Viruses associated with Antarctic wildlife: From serology based detection to identification of genomes using high throughput sequencing.
Virus Res. 2018 Jan 02;243:91-105
Authors: Smeele ZE, Ainley DG, Varsani A
The Antarctic, sub-Antarctic islands and surrounding sea-ice provide a unique environment for the existence of organisms. Nonetheless, birds and seals of a variety of species inhabit them, particularly during their breeding seasons. Early research on Antarctic wildlife health, using serology-based assays, showed exposure to viruses in the families Birnaviridae, Flaviviridae, Herpesviridae, Orthomyxoviridae and Paramyxoviridae circulating in seals (Phocidae), penguins (Spheniscidae), petrels (Procellariidae) and skuas (Stercorariidae).
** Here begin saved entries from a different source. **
(** The second statement of a sequence runs after the first or not at
    all. *)
Lemma events_seq_cases m n s :
  events (snd (assert.seq m n s)) = events (snd (m s)) \/
  events (snd (assert.seq m n s)) = events (snd (m s)) ++ events (snd (n (fst (m s)))).
Proof.
  destruct (ending (snd (m s))) eqn:E.
  - right. apply events_seq, E.
  - left. rewrite seq_stopping by congruence. reflexivity.
  - left. rewrite seq_stopping by congruence. reflexivity.
Qed.

(** *** Properties of every event and of the state, along a sequence *)

Lemma sound_ret p I : sound p I (@assert.ret S).
Proof. intros s H. split; [reflexivity | exact H]. Qed.

Lemma sound_seq p I m n : sound p I m -> sound p I n -> sound p I (assert.seq m n).
Proof.
  intros H1 H2 s Hs. destruct (H1 s Hs) as [E1 I1].
  destruct (ending (snd (m s))) eqn:E.
  - rewrite seq_returning by exact E. simpl.
    destruct (H2 _ I1) as [E2 I2]. rewrite forallb_app, E1, E2. auto.
  - rewrite seq_stopping by congruence. auto.
  - rewrite seq_stopping by congruence. auto.
Qed.

Lemma sound_call p (I : S -> Prop) (c : callee) f :
  (forall s inner o l, I s -> p (Call c (assert.T s) inner o l) = true) ->
  (forall s, I s -> I (fst (f s))) ->
  sound p I (assert.call c f).
Proof.
  intros Hp Hf s Hs. rewrite call_does. simpl. rewrite Hp by exact Hs. auto.
Qed.

Lemma sound_T_Run p (I : S -> Prop) (t : testing.T) (name : string)
    (F : testing.T -> @assert.body S) :
  (forall s inner o l, I s -> p (Call (SubTest t name) (assert.T s) inner o l) = true) ->
  (forall s, I s -> I (fst (F (testing.SubT t name) s))) ->
  sound p I (assert.T_Run t name F).
Proof.
  intros Hp Hf s Hs. rewrite T_Run_does. simpl. rewrite Hp by exact Hs. auto.
Qed.

(** *** How a sequence ends *)

Lemma first_abort_app (a b : list event) :
  first_abort (a ++ b) =
    match first_abort a with
    | Return => first_abort b
    | o => o
    end.
Proof.
  induction a as [|e a IH]; [reflexivity|].
  destruct e as [? ? | ? | ? | c bnd inner [ | h | reason] l]; simpl; auto.
Qed.
(** * Popcorn migration tests: ft2c and threads_never_die

    A shallow embedding of the two test programs

      - heterogeneous_test_suits/simple_mt_tests/ft2c/ft2c.c
      - heterogeneous_test_suits/simple_mt_tests/threads_never_die/tnd.c

    and the properties of their argument validation, of the travelling
    thread, of the exit code and of the start-up synchronisation.

    The programs talk to the Popcorn kernel library (gettid, migrate,
    popcorn_getnodeinfo, popcorn_getthreadinfo) and to the C library.  What
    those calls answer is not decided by the programs: a [Platform] supplies
    the answer of the k-th call of each primitive, and every function below
    is a function of the platform.  A C [int] is a [Z]; the only arithmetic
    on ids is comparison and one bit-wise or, both of which agree with the
    32-bit operations on values in range. *)

From Stdlib Require Import ZArith List String Ascii Lia Bool.
From stdpp Require Import base list.
Import ListNotations.
Open Scope Z_scope.

(** ** C integers and the C library *)

Definition INT_MIN : Z := - 2 ^ 31.
Definition INT_MAX : Z := 2 ^ 31 - 1.
Definition LONG_MIN : Z := - 2 ^ 63.
Definition LONG_MAX : Z := 2 ^ 63 - 1.

(** Conversion of a [long] to [int]: the low 32 bits, read as signed. *)
Definition wrap_int (z : Z) : Z := (z + 2 ^ 31) mod 2 ^ 32 - 2 ^ 31.

(** errno.h on Linux. *)
Definition EAGAIN : Z := 11.
Definition EBUSY : Z := 16.
Definition EINVAL : Z := 22.

Definition isspace (c : ascii) : bool :=
  let n := nat_of_ascii c in
  (n =? 32)%nat || ((9 <=? n)%nat && (n <=? 13)%nat).

Definition digit_of (c : ascii) : option Z :=
  let n := Z.of_nat (nat_of_ascii c) in
  if (48 <=? n) && (n <=? 57) then Some (n - 48) else None.

Fixpoint skip_space (s : string) : string :=
  match s with
  | String c s' => if isspace c then skip_space s' else s
  | EmptyString => s
  end.

Fixpoint digits (acc : Z) (s : string) : Z :=
  match s with
  | String c s' =>
      match digit_of c with
      | Some d => digits (10 * acc + d) s'
      | None => acc
      end
  | EmptyString => acc
  end.

(** strtol(s, NULL, 10): blanks, an optional sign, the longest run of
    decimal digits; the value saturates at the bounds of [long]. *)
Definition strtol10 (s : string) : Z :=
  let s := skip_space s in
  let '(neg, s) :=
    match s with
    | String "-"%char s' => (true, s')
    | String "+"%char s' => (false, s')
    | _ => (false, s)
    end in
  let v := digits 0 s in
  Z.max LONG_MIN (Z.min LONG_MAX (if neg then - v else v)).

(** atoi is the C library's; this is glibc's [(int) strtol(s, NULL, 10)].
    The theorems on main hold for whatever strings the arguments are; the
    examples evaluate it. *)
Definition atoi (s : string) : Z := wrap_int (strtol10 s).
(** * nxos_grpc.client: a shallow embedding of [Client] and its properties

    The development follows [src/nxos_grpc/client.py].  Python values are
    modelled as follows.

    - [str] is [string]; a character is read as a code point in
      U+0000..U+00FF.
    - A [dict] is an association list in insertion order with unique keys
      (the iteration order of [dict] since Python 3.7, which is the order
      [json.dumps] writes).
    - A [set] of strings is a [gset string].
    - A raised exception is the [Raise] case of [result].
    - Optional (keyword) parameters are [option]s; [None] selects the default
      of the signature. *)

From Stdlib Require Import ZArith NArith Ascii String DecimalString.
From stdpp Require Import base option list strings gmap.

Local Open Scope string_scope.
Set Warnings "-register-all".

(** ** Exceptions and results *)

Inductive exn : Type :=
| ValueError (args : list string)
| OSError (args : list string)
| RpcError (details : string)
| RecursionError.

Inductive result (A : Type) : Type :=
| Ok (a : A)
| Raise (e : exn).

Arguments Ok {A} a.
Arguments Raise {A} e.

#[global] Instance result_ret : MRet result := fun A a => Ok a.

#[global] Instance result_bind : MBind result := fun A B k r =>
  match r with
  | Ok a => k a
  | Raise e => Raise e
  end.

(** ** Python string operations used by the client *)

Module PyStr.

Definition dquote : ascii := ascii_of_N 34.
Definition backslash : ascii := ascii_of_N 92.

Definition chr (c : ascii) : string := String c "".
It is only during the last decade or so that polymerase chain reaction-based assays have been used to characterize viruses associated with Antarctic animals. Furthermore, it is only during the last five years that full/whole genomes of viruses (adenoviruses, anelloviruses, orthomyxoviruses, a papillomavirus, paramyoviruses, polyomaviruses and a togavirus) have been sequenced using Sanger sequencing or high throughput sequencing (HTS) approaches. This review summaries the knowledge of animal Antarctic virology and discusses potential future directions with the advent of HTS in virus discovery and ecology.